◆ AVAILABLE DATA:
----------
(* ===== verification/SppSets.v ===== *)
(** Flag vectors, bit sets and work lists of the graph passes: what a mark
    does, that a work list ends within its fuel, and that it marks exactly
    what is reachable; then dominators, and the end of the other passes. *)

From stdpp Require Export relations.
From S2P Require Import Prelude Intx Evmc GasStorageCost HandlerUtil BytecodeCache SppGraph Spp.

#[local] Open Scope Z_scope.

(** ** Counting *)

(** How many of the first [n] numbers satisfy [P]. *)
Fixpoint count (n : nat) (P : nat -> bool) : nat :=
  match n with
  | O => 0
  | S n' => (if P n' then 1 else 0) + count n' P
  end.

Section Count.
Implicit Types (P Q : nat -> bool).

Lemma count_le n P : (count n P <= n)%nat.
Proof. induction n as [|n IH]; cbn; [|destruct (P n)]; lia. Qed.

Lemma count_mono n P Q :
  (forall k, (k < n)%nat -> P k = true -> Q k = true) -> (count n P <= count n Q)%nat.
Proof.
  intros H. induction n as [|n IH]; cbn; [lia|].
  assert (count n P <= count n Q)%nat by (apply IH; intros; apply H; [lia|done]).
  destruct (P n) eqn:E; [rewrite (H n) by (lia || done)|destruct (Q n)]; lia.
Qed.

(** One number gained, at least one more counted. *)
Lemma count_gain n P Q k :
  (forall k, (k < n)%nat -> P k = true -> Q k = true) -> (k < n)%nat -> P k = false ->
  Q k = true -> (count n P < count n Q)%nat.
Proof.
  intros H. induction n as [|n IH]; cbn; intros Hk HP HQ; [lia|].
  destruct (Nat.eq_dec k n) as [->|Hne].
  - rewrite HP, HQ. assert (count n P <= count n Q)%nat; [|lia].
    apply count_mono; intros; apply H; [lia|done].
  - assert (count n P < count n Q)%nat by (apply IH; [intros; apply H; [lia|done]|lia|done..]).
    destruct (P n) eqn:E; [rewrite (H n) by (lia || done)|destruct (Q n)]; lia.
Qed.
End Count.

Lemma sum_list_with_insert {A} (f : A -> nat) l n x old :
  l !! n = Some old -> (sum_list_with f (<[n := x]> l) + f old = sum_list_with f l + f x)%nat.
Proof.
  revert n. induction l as [|y l IH]; intros [|n] H; csimpl in *; simplify_eq; [lia|].
  specialize (IH n H). lia.
Qed.

(** ** Marking *)

(** A set representation: [mark] adds one element, [test] reads membership. *)
Class Marking {M : Type} (N : nat) (good : M -> Prop) (test : M -> nat -> bool)
    (mark : M -> nat -> M) : Prop := {
  mark_good m n : good m -> good (mark m n);
  mark_test m n k : good m -> (n < N)%nat -> test (mark m n) k = (n =? k)%nat || test m k;
}.

Lemma flagAt_setFlag l n k :
  (n < length l)%nat -> flagAt (setFlag l n) k = (n =? k)%nat || flagAt l k.
Proof.
  intros H. unfold flagAt, setFlag. destruct (Nat.eqb_spec n k) as [->|Hne].
  - by rewrite list_lookup_insert_eq.
  - by rewrite list_lookup_insert_ne.
Qed.

Lemma flagAt_replicate n k : flagAt (replicate n false) k = false.
Proof.
  unfold flagAt. destruct (replicate n false !! k) eqn:E; [|done].
  by apply lookup_replicate in E as [-> _].
Qed.

Lemma flagAt_lt l k : flagAt l k = true -> (k < length l)%nat.
Proof.
  unfold flagAt. destruct (l !! k) eqn:E; [intros _; by eapply lookup_lt_Some|done].
Qed.

#[export] Instance flag_marking N : Marking N (fun l => length l = N) flagAt setFlag.
Proof.
  split; [intros; unfold setFlag; by rewrite length_insert|].
  intros m n k <- ?. by apply flagAt_setFlag.
Qed.

(** ** Bit sets *)

Definition good_bits (words : nat) (b : bitset) : Prop := length b = words /\ Forall is_u64 b.

Lemma words_enough n k : (k < n -> k / 64 < bitsetWordCount n)%nat.
Proof.
  unfold bitsetWordCount. intros H.
  pose proof (Nat.div_mod_eq k 64). pose proof (Nat.mod_upper_bound k 64 ltac:(lia)).
  pose proof (Nat.div_mod_eq (n + 63) 64). pose proof (Nat.mod_upper_bound (n + 63) 64 ltac:(lia)).
  lia.
Qed.

Lemma land_bit w j : 0 <= j -> negb (Z.land w (Z.shiftl 1 j) =? 0) = Z.testbit w j.
Proof.
  intros Hj. destruct (Z.testbit w j) eqn:E.
  - apply negb_true_iff, Z.eqb_neq. intros H.
    assert (Z.testbit (Z.land w (Z.shiftl 1 j)) j = true) as Hb; [|by rewrite H, Z.bits_0 in Hb].
    rewrite Z.land_spec, E, Z.shiftl_spec, Z.sub_diag by done. done.
  - apply negb_false_iff, Z.eqb_eq, Z.bits_inj'. intros i Hi.
    rewrite Z.land_spec, Z.bits_0. destruct (Z.eq_dec i j) as [->|]; [by rewrite E|].
    rewrite Z.shiftl_1_l, Z.pow2_bits_false by done. apply andb_false_r.
Qed.

Lemma bitsetTest_testbit b k :
  bitsetTest b k = Z.testbit (default 0 (b !! (k / 64)%nat)) (Z.of_nat (k mod 64)).
Proof. unfold bitsetTest, bitOf. apply land_bit. lia. Qed.

Lemma bitOf_u64 k : is_u64 (bitOf k).
Proof.
  unfold bitOf. rewrite Z.shiftl_1_l. pose proof (Nat.mod_upper_bound k 64 ltac:(lia)).
  split; [lia|]. apply Z.pow_lt_mono_r; lia.
Qed.

Lemma good_bitsetZero words : good_bits words (bitsetZero words).
Proof. split; [apply length_replicate|]. by apply Forall_replicate. Qed.

Lemma bitsetTest_zero words k : bitsetTest (bitsetZero words) k = false.
Proof.
  rewrite bitsetTest_testbit. unfold bitsetZero.
  destruct (replicate words 0 !! (k / 64)%nat) as [w|] eqn:E.
  - apply lookup_replicate in E as [-> _]. apply Z.bits_0.
  - change (Z.testbit 0 (Z.of_nat (k mod 64)) = false). apply Z.bits_0.
Qed.

Lemma good_bitsetSet words b n : good_bits words b -> good_bits words (bitsetSet b n).
Proof.
  intros [Hl Hf]. split; [unfold bitsetSet; by rewrite length_alter|].
  apply Forall_alter; [done|]. intros x _ ?. apply in_u_lor; [done..|apply bitOf_u64].
Qed.

Lemma bitsetTest_set words b n k :
  good_bits words b -> (n / 64 < words)%nat ->
  bitsetTest (bitsetSet b n) k = (n =? k)%nat || bitsetTest b k.
Proof.
  intros [Hl _] Hn. rewrite !bitsetTest_testbit. unfold bitsetSet.
  destruct (lookup_lt_is_Some_2 b (n / 64)%nat) as [w Hw]; [lia|].
  destruct (Nat.eq_dec (n / 64)%nat (k / 64)%nat) as [E|E].
  - rewrite <- E, list_lookup_alter_eq, Hw. cbn [fmap option_fmap option_map default from_option id]. rewrite Z.lor_spec, orb_comm. f_equal.
    unfold bitOf. rewrite Z.shiftl_1_l. pose proof (Nat.div_mod_eq n 64).
    pose proof (Nat.div_mod_eq k 64). destruct (Nat.eqb_spec n k) as [->|Hne].
    + by rewrite Z.pow2_bits_true by lia.
    + by rewrite Z.pow2_bits_false by lia.
  - rewrite list_lookup_alter_ne by done. destruct (Nat.eqb_spec n k) as [->|]; done.
Qed.

#[export] Instance bits_marking N :
  Marking N (good_bits (bitsetWordCount N)) bitsetTest bitsetSet.
Proof.
  split; [intros; by apply good_bitsetSet|].
  intros. eapply bitsetTest_set; [done|]. by apply words_enough.
Qed.

Lemma good_bitsetAnd words a b :
  good_bits words a -> good_bits words b -> good_bits words (bitsetAnd a b).
Proof.
  intros [Ha Fa] [Hb Fb]. unfold bitsetAnd. split; [rewrite length_zip_with; lia|].
  apply Forall_lookup. intros i w Hw. apply lookup_zip_with_Some in Hw as (x & y & -> & Hx & Hy).
  rewrite Forall_lookup in Fa, Fb. apply in_u_land; [done|by eapply Fa|by eapply Fb].
Qed.

Lemma bitsetTest_and words a b k :
  good_bits words a -> good_bits words b ->
  bitsetTest (bitsetAnd a b) k = bitsetTest a k && bitsetTest b k.
Proof.
  intros [Ha _] [Hb _]. rewrite !bitsetTest_testbit. unfold bitsetAnd. rewrite lookup_zip_with.
  destruct (a !! (k / 64)%nat) as [x|] eqn:Ea; [|cbn; by rewrite Z.testbit_0_l].
  destruct (lookup_lt_is_Some_2 b (k / 64)%nat) as [y ->].
  { apply lookup_lt_Some in Ea. lia. }
  apply Z.land_spec.
Qed.

Lemma good_bitsetSetAll words b n : good_bits words b -> good_bits words (bitsetSetAll b n).
Proof.
  intros [Hl _]. unfold bitsetSetAll.
  assert (good_bits words (map (fun _ => UINT64_MAX) b)) as Hg.
  { split; [by rewrite length_map|]. apply List.Forall_forall. intros x Hx.
    apply in_map_iff in Hx as (? & <- & _). unfold UINT64_MAX, in_u. lia. }
  destruct (Nat.eqb_spec (n mod 64)%nat 0); [done|]. destruct Hg as [Hg1 Hg2].
  split; [by rewrite length_insert|]. apply Forall_insert; [done|].
  pose proof (bitOf_u64 n) as Hb. unfold bitOf, in_u in *. rewrite Z.shiftl_1_l in *. lia.
Qed.

(** All bits of the blocks are set. *)
Lemma bitsetTest_setAll n b k :
  good_bits (bitsetWordCount n) b -> (k < n)%nat -> bitsetTest (bitsetSetAll b n) k = true.
Proof.
  intros [Hl _] Hk. pose proof (words_enough n k Hk) as Hw.
  pose proof (Nat.div_mod_eq k 64). pose proof (Nat.mod_upper_bound k 64 ltac:(lia)).
  assert (map (fun _ => UINT64_MAX) b !! (k / 64)%nat = Some UINT64_MAX) as Hm.
  { rewrite list_lookup_fmap. destruct (lookup_lt_is_Some_2 b (k / 64)%nat) as [y ->]; [lia|done]. }
  assert (Z.testbit UINT64_MAX (Z.of_nat (k mod 64)) = true) as Hall.
  { change UINT64_MAX with (Z.ones 64). apply Z.ones_spec_low. lia. }
  rewrite bitsetTest_testbit. unfold bitsetSetAll.
  destruct (Nat.eqb_spec (n mod 64)%nat 0); [by rewrite Hm|].
  rewrite length_map. destruct (Nat.eq_dec (length b - 1)%nat (k / 64)%nat) as [E|E].
  - rewrite E, list_lookup_insert_eq by (rewrite length_map; lia).
    cbn [default]. change (Z.shiftl 1 (Z.of_nat (n mod 64)) - 1) with
      (Z.pred (Z.shiftl 1 (Z.of_nat (n mod 64)))).
    change (Z.pred (Z.shiftl 1 (Z.of_nat (n mod 64)))) with (Z.ones (Z.of_nat (n mod 64))).
    apply Z.ones_spec_low. unfold bitsetWordCount in Hl.
    pose proof (Nat.div_mod_eq n 64). pose proof (Nat.mod_upper_bound n 64 ltac:(lia)).
    pose proof (Nat.div_mod_eq (n + 63) 64). pose proof (Nat.mod_upper_bound (n + 63) 64 ltac:(lia)).
    lia.
  - rewrite list_lookup_insert_ne by done. by rewrite Hm.
Qed.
----------
◆ WORK REQUIRED: Looking at the data above, write out exactly the lines that start at the one containing "Lemma good_bitsetAnd words" and end at the one containing "- rewrite E, list_lookup_insert_eq"; include both and nothing beyond.

◆ EXERCISE SOLUTION:
Lemma good_bitsetAnd words a b :
  good_bits words a -> good_bits words b -> good_bits words (bitsetAnd a b).
Proof.
  intros [Ha Fa] [Hb Fb]. unfold bitsetAnd. split; [rewrite length_zip_with; lia|].
  apply Forall_lookup. intros i w Hw. apply lookup_zip_with_Some in Hw as (x & y & -> & Hx & Hy).
  rewrite Forall_lookup in Fa, Fb. apply in_u_land; [done|by eapply Fa|by eapply Fb].
Qed.

Lemma bitsetTest_and words a b k :
  good_bits words a -> good_bits words b ->
  bitsetTest (bitsetAnd a b) k = bitsetTest a k && bitsetTest b k.
Proof.
  intros [Ha _] [Hb _]. rewrite !bitsetTest_testbit. unfold bitsetAnd. rewrite lookup_zip_with.
  destruct (a !! (k / 64)%nat) as [x|] eqn:Ea; [|cbn; by rewrite Z.testbit_0_l].
  destruct (lookup_lt_is_Some_2 b (k / 64)%nat) as [y ->].
  { apply lookup_lt_Some in Ea. lia. }
  apply Z.land_spec.
Qed.

Lemma good_bitsetSetAll words b n : good_bits words b -> good_bits words (bitsetSetAll b n).
Proof.
  intros [Hl _]. unfold bitsetSetAll.
  assert (good_bits words (map (fun _ => UINT64_MAX) b)) as Hg.
  { split; [by rewrite length_map|]. apply List.Forall_forall. intros x Hx.
    apply in_map_iff in Hx as (? & <- & _). unfold UINT64_MAX, in_u. lia. }
  destruct (Nat.eqb_spec (n mod 64)%nat 0); [done|]. destruct Hg as [Hg1 Hg2].
  split; [by rewrite length_insert|]. apply Forall_insert; [done|].
  pose proof (bitOf_u64 n) as Hb. unfold bitOf, in_u in *. rewrite Z.shiftl_1_l in *. lia.
Qed.

(** All bits of the blocks are set. *)
Lemma bitsetTest_setAll n b k :
  good_bits (bitsetWordCount n) b -> (k < n)%nat -> bitsetTest (bitsetSetAll b n) k = true.
Proof.
  intros [Hl _] Hk. pose proof (words_enough n k Hk) as Hw.
  pose proof (Nat.div_mod_eq k 64). pose proof (Nat.mod_upper_bound k 64 ltac:(lia)).
  assert (map (fun _ => UINT64_MAX) b !! (k / 64)%nat = Some UINT64_MAX) as Hm.
  { rewrite list_lookup_fmap. destruct (lookup_lt_is_Some_2 b (k / 64)%nat) as [y ->]; [lia|done]. }
  assert (Z.testbit UINT64_MAX (Z.of_nat (k mod 64)) = true) as Hall.
  { change UINT64_MAX with (Z.ones 64). apply Z.ones_spec_low. lia. }
  rewrite bitsetTest_testbit. unfold bitsetSetAll.
  destruct (Nat.eqb_spec (n mod 64)%nat 0); [by rewrite Hm|].
  rewrite length_map. destruct (Nat.eq_dec (length b - 1)%nat (k / 64)%nat) as [E|E].
  - rewrite E, list_lookup_insert_eq by (rewrite length_map; lia).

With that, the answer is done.